Now that you understand where you went wrong, you may find that all of the negative charge is already gone and you’re in an improved state of psychological safety. So, this learning process has put you in a position of power over your failures and from there, you are in a position to plan for future successes.
Resilience Step 3: Turning Insights into Progress
These first steps will go a long way to helping you let go of the experience and move on. But to help you learn from the experience, which is of course, the true value of failure, the final secret is:
Extract the learning and take action. (Turn those lemons into lemonade.)
To figure out how to grow from each individual setback, take each root cause and see what you could reasonably have done to avert those errors. Let’s take the first one: “I failed to anticipate certain client questions on my analysis.” Here are some questions to ask:
- What more could I have done to predict these questions?
- How could I have better prepared to address this specific client’s concerns and questions?
- What resources could I have used to be more prepared?
- Were there things I could have done before the presentation to test the ideas proactively with the client?
This will lead you to all kinds of useful next steps. Such as, next time, you can…
- Ensure all your assumptions and inputs in your analysis are clear and elaborated in the presentation. Get feedback on this from teammates.

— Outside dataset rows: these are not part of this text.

Lemma dir_register_ok v sc dc others dp : dirs_ok v sc dc others -> d_sclust dp = sc -> name_ok (d_fn dp) ->
  (exists v' dc' n k, dir_register dp v = Some (FR_OK, at_entry (fs v') dc' (Z.of_nat n) dp, v') /\ dirs_ok v' sc dc' others /\ winsect (fs v') = dsect (fs v') dc' (Z.of_nat n / 16)
     /\ Z.of_nat n < dir_size (fs v') dc' /\ layout (fs v') = layout (fs v) /\ (mirrored v -> mirrored v') /\ (dc' = dc \/ dc <> [] /\ exists c, dc' = dc ++ [c])
     /\ first_slot (entries v dc ++ replicate k blank_entry) = Some n
     /\ entries v' dc' = <[n := new_entry (d_fn dp)]> (entries v dc ++ replicate k blank_entry)
     /\ (forall s, table_end (fs v) <= s -> ~ mine (fs v) (kept_part dc ++ others) s -> ~ dir_sector (fs v) dc s -> view v' s = view v s))
  \/ (exists dp' v', dir_register dp v = Some (FR_DENIED, dp', v') /\ still v v' /\ full_table v dc others).
Proof.
  intros Ks Hsc Hf. destruct (dir_alloc_ok v sc dc others dp Ks Hsc) as [(v1 & dc' & n & E & R & Hn & Hw) | (dp' & v' & E & S & Hfull)].
  2:{ right. exists dp', v'. split; [unfold dir_register; rewrite E; done |]. by split. }
  left. pose proof (rs_dirs _ _ _ _ _ _ R) as Ks1. pose proof (ds_dir _ _ _ _ Ks1) as K1. destruct (new_entry_ok _ Hf) as (Hl & Hb & _).
  destruct (first_slot_spec _ _ Hn) as [(x & Hx & _) _]. destruct (entries_lookup _ _ _ _ Hx) as [Hlt _]. pose proof (Z.mod_pos_bound (Z.of_nat n) 16 ltac:(lia)).
  destruct (good_win v1 (dr_good _ _ _ K1)) as [Hwl Hwb]. destruct (splice_local (32 * (Z.of_nat n mod 16)) _ _ Hl Hb Hwl Hwb) as [Hloc Hsl]; [lia | lia |].
  destruct (edit_entry _ v1 sc dc' others (Z.of_nat n) Ks1 ltac:(lia) Hw Hloc) as (Ks2 & Cr & M & V & He). rewrite Hsl, Nat2Z.id in He.
  set (v' := edit (splice (32 * (Z.of_nat n mod 16)) (new_entry (d_fn dp))) v1) in *. destruct (rs_entries _ _ _ _ _ _ R) as [k Hk]. rewrite Hk in *.
  exists v', dc', n, k. split.
  { unfold dir_register. rewrite E. cbn [mbind option_bind]. change (FR_OK =? FR_OK) with true. cbv iota. cbn [at_entry d_sect]. unfold move_window. rewrite <- Hw, Z.eqb_refl. done. }
  split; [done |]. split; [done |]. split; [done |]. assert (layout (fs v') = layout (fs v1)) as L by (unfold layout; by rewrite Cr).
  split; [rewrite L; apply R |]. split; [intros M0; by apply M, (rs_mirrored _ _ _ _ _ _ R) |]. split; [destruct (rs_chain _ _ _ _ _ _ R) as [| (? & c & ? & _)]; [by left | right; split; [done | by exists c]] |].
  split; [done |]. split; [done |].
  intros s Hs Hm Hd. rewrite V; [by apply (rs_view _ _ _ _ _ _ R) |]. rewrite Hw. intros ->.
  destruct (reserved_sector v v1 sc dc dc' others _ Ks R (slot_in_dir v1 sc dc' (Z.of_nat n) K1 ltac:(lia))); done.
Qed.

Lemma dir_remove_ok v sc dc others dp i : dirs_ok v sc dc others -> 0 <= i < dir_size (fs v) dc ->
  exists v', dir_remove (at_entry (fs v) dc i dp) v = (FR_OK, v') /\ dirs_ok v' sc dc others /\ core (fs v') = core (fs v) /\ (mirrored v -> mirrored v')
    /\ entries v' dc = <[Z.to_nat i := put_byte DIR_Name DDEM (slot v dc i)]> (entries v dc)
    /\ (forall s, table_end (fs v) <= s -> ~ dir_sector (fs v) dc s -> view v' s = view v s).
Proof.
  intros Ks Hi. pose proof (ds_dir _ _ _ _ Ks) as K. destruct (dsect_range v sc dc i K Hi) as [Hr _]. destruct (move_still _ v (dr_good _ _ _ K) Hr) as (v1 & E1 & S1 & W1 & Hw1).
  pose proof (still_dirs v v1 sc dc others S1 Ks) as Ks1. pose proof (ds_dir _ _ _ _ Ks1) as K1. destruct (good_win v1 (dr_good _ _ _ K1)) as [Hwl Hwb].
  pose proof (Z.mod_pos_bound i 16 ltac:(lia)). destruct (put_local (32 * (i mod 16)) DDEM _ Hwl Hwb) as [Hloc Hsl]; [lia | lia |].
  destruct (edit_entry (put_byte (32 * (i mod 16) + DIR_Name) DDEM) v1 sc dc others i Ks1) as (Ks2 & Cr & M & V & He); [by rewrite (still_size v v1) | by rewrite (still_dsect v v1) | exact Hloc |].
  exists (edit (put_byte (32 * (i mod 16) + DIR_Name) DDEM) v1). split; [unfold dir_remove; cbn [at_entry d_sect d_dir]; by rewrite E1 |]. split; [done |].
  split; [rewrite Cr; apply S1 |]. split; [intros M0; by apply M, (sl_mirrored _ _ S1) |]. split.
  - rewrite He, (still_entries v v1 sc) by done. rewrite Hsl, Hw1. done.
  - intros s Hs Hd. rewrite V; [destruct (behind_table v s (dr_good _ _ _ K) Hs); by apply (sl_view _ _ S1) |]. rewrite W1. intros ->. apply Hd. by apply (slot_in_dir v sc).
Qed.

(** C10: A directory is a map from names to entries, wherever its entries lie: a
    search finds exactly the names that are in it; a new name that is registered
    is in it with a clean entry, and every other name as before, in a table that
    has grown by a cluster where it was full, or the call is denied because the
    table may not grow or the disk is full; a name that is removed is not in it
    any more, and every other name as before.  No sector outside the directory and
    the new cluster is changed. *)
Theorem directory_map v sc dc others dp : dirs_ok v sc dc others -> tidy (entries v dc) -> d_sclust dp = sc -> name_ok (d_fn dp) ->
  exists dp' v', still v v' /\ dir_find dp v = Some (match named (entries v dc) (d_fn dp) with Some _ => FR_OK | None => FR_NO_FILE end, dp', v')
    /\ match named (entries v dc) (d_fn dp) with
       | Some e => d_attr dp' = byte_at e DIR_Attr .& AM_MASK
           /\ exists v2, dir_remove dp' v' = (FR_OK, v2) /\ dirs_ok v2 sc dc others /\ tidy (entries v2 dc)
                /\ (forall m, name_ok m -> named (entries v2 dc) m = if same_fn (d_fn dp) m then None else named (entries v dc) m)
                /\ (forall s, table_end (fs v) <= s -> ~ dir_sector (fs v) dc s -> view v2 s = view v s)
       | None => (exists dp2 v2, dir_register dp' v' = Some (FR_DENIED, dp2, v2) /\ still v v2 /\ full_table v dc others)
           \/ exists dp2 v2 dc', dir_register dp' v' = Some (FR_OK, dp2, v2) /\ dirs_ok v2 sc dc' others /\ tidy (entries v2 dc')
                /\ (forall m, name_ok m -> named (entries v2 dc') m = if same_fn (d_fn dp) m then Some (new_entry (d_fn dp)) else named (entries v dc) m)
                /\ (forall s, table_end (fs v) <= s -> ~ mine (fs v) (kept_part dc ++ others) s -> ~ dir_sector (fs v) dc s -> view v2 s = view v s)
       end.
Proof.
  intros Ks T Hsc Hf. pose proof (ds_dir _ _ _ _ Ks) as K. destruct (dir_find_ok v sc dc dp K Hsc) as (dp' & v' & S & Hs & Hn & H).
  pose proof (still_dirs v v' sc dc others S Ks) as Ks'. exists dp', v'. split; [done |]. pose proof (still_entries v v' sc dc S K) as Ee.
  assert (forall s, table_end (fs v) <= s -> view v' s = view v s) as Hv' by (intros s Hs'; destruct (behind_table v s (dr_good _ _ _ K) Hs'); by apply (sl_view _ _ S)).
  assert (table_end (fs v') = table_end (fs v)) as Et by (by rewrite (layout_field table_end _ _ ltac:(done) (still_layout _ _ S))).
  assert (forall s, dir_sector (fs v') dc s <-> dir_sector (fs v) dc s) as Hds.
  { intros s. unfold dir_sector, room, fsect, sec_of. rewrite (still_field csize v v'), (still_field dirbase v v'), (still_field n_rootdir v v'), (still_field database v v') by done. done. }
  unfold named. destruct (search (d_fn dp) (entries v dc)) as [n |] eqn:Es.
  - pose proof Es as [(e & He & Hen & _) _]%search_spec. destruct H as (H & -> & Hw). destruct (entries_lookup _ _ _ _ He) as [Hlt Esl]. cbn [mbind option_bind]. rewrite He.
    split; [done |]. split; [by rewrite Esl |].
    set (dp' := set_attr _ dp). rewrite <- (still_at v v' dc (Z.of_nat n)) by done.
    destruct (dir_remove_ok v' sc dc others dp' (Z.of_nat n) Ks') as (v2 & E2 & Ks2 & _ & _ & He2 & V2); [rewrite (still_size v v') by done; lia |].
    exists v2. split; [done |]. split; [done |]. rewrite Ee, (still_slot v v' sc), <- Esl, Nat2Z.id in He2 by (done || lia). rewrite He2.
    destruct (remove_list (entries v dc) (d_fn dp) n e T Hf Es He) as [T2 Hm]. split; [done |]. split; [exact Hm |].
    intros s Hts Hd. rewrite V2; [by apply Hv' | by rewrite Et | by rewrite Hds].
  - cbn [mbind option_bind]. split; [done |]. destruct (dir_register_ok v' sc dc others dp' Ks') as [(v2 & dc' & n & k & E2 & Ks2 & _ & _ & _ & _ & _ & Hfs & He2 & V2) | (dp2 & v2 & E2 & S2 & Hfull)];
      [congruence | by rewrite Hn | |].
    + right. rewrite Ee, Hn in *. eexists _, v2, dc'. split; [done |]. split; [done |]. rewrite He2.
      destruct (register_list (entries v dc ++ replicate k blank_entry) (d_fn dp) n) as [T2 Hm]; [by apply tidy_blank | done | rewrite named_blank by done; unfold named; by rewrite Es | done |].
      split; [done |]. split.
      * intros m Hm'. specialize (Hm m Hm'). rewrite named_blank in Hm by done. exact Hm.
      * intros s Hts Hmi Hd. rewrite V2; [by apply Hv' | by rewrite Et | | by rewrite Hds]. intros Hx. apply Hmi. by apply (mine_layout (fs v')); [apply still_layout |].
    + left. exists dp2, v2. split; [done |]. split; [by apply (still_trans v v') |]. destruct Hfull as [H1 H2]. split; [by rewrite <- Ee |].
      destruct H2 as [? | [? | U]]; [by left | right; left; by rewrite <- (still_size v v') | right; right; by apply (all_used_still v v')].
Qed.

End Disk.

(** ** On the disk in memory *)

Lemma ram_dirs : dirs_ok ram_vol 0 [] [[2; 3]].
Proof.
  split; [| exact ram_clean]. split; [exact ram_good | exists 0; by split | intros _; cbn; done | done | done | apply NoDup_nil_2].
Qed.

Lemma ram_entries : entries ram_vol [] = replicate 80 blank_entry.
Proof. vm_compute. reflexivity. Qed.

- Go through your analysis and imagine the client’s perspective: think about all the questions they might have and proactively plan talking points to address them.
- Mock the presentation with a peer and ask them to point out anything that is unclear.
- Go through the presentation with your manager and proactively discuss the client’s concerns. See what questions your manager thinks you will get.
- Vet the key ideas and insights with the client beforehand and solicit his input and collaboration.
- And finally, acknowledge your own limitations. Sometimes, you will just get questions that you couldn’t have possibly predicted. That is part of what makes life interesting and worthwhile.
And that will lead you to think about your second failure: losing your composure when faced with questions you didn’t have ready answers to. Moments such as this are unavoidable and will likely only increase throughout your career. So how can you improve your ability to face the unknown with poise and grace. Some ideas:
- Get advice and tips from colleagues and superiors.
- Mock the presentation with a friend and have them ask you crazy questions. Practice responding with a calm, straight face.
- Get coaching and feedback from your manager after upcoming presentations.
Or try some even more creative approaches:
- Engage in more lively dialogue with people you encounter in daily life: with the checkout clerk at the grocery store, the bus driver, or the security guard in your building. See how engaging authentically with people in daily life helps you calm down in uncertain interactions.
- Join Toastmasters and practice improvisational speeches with colleagues.
- Take an improv class and challenge yourself to react spontaneously to the input of others.
- What other creative ways can you come up with?
The final nail in the coffin of a failure is turning it into an opportunity for growth, a shift from ‘setbacks’ to ‘intelligent failure’. When you can do that quickly and with minimal emotional down time, then you have reduced your resiliency factor to zero. Rather than needing to achieve five successes to offset each setback, you will be able to bounce back immediately, avoid the stagnant status quo of uncertainty, and move on. Successes, too, will be more vibrant, and you will no longer pursue them in an attempt to compensate for a deficit in the sense of self-worth you create when you mistakenly turn the simplistic “I failed” into “I am a failure.”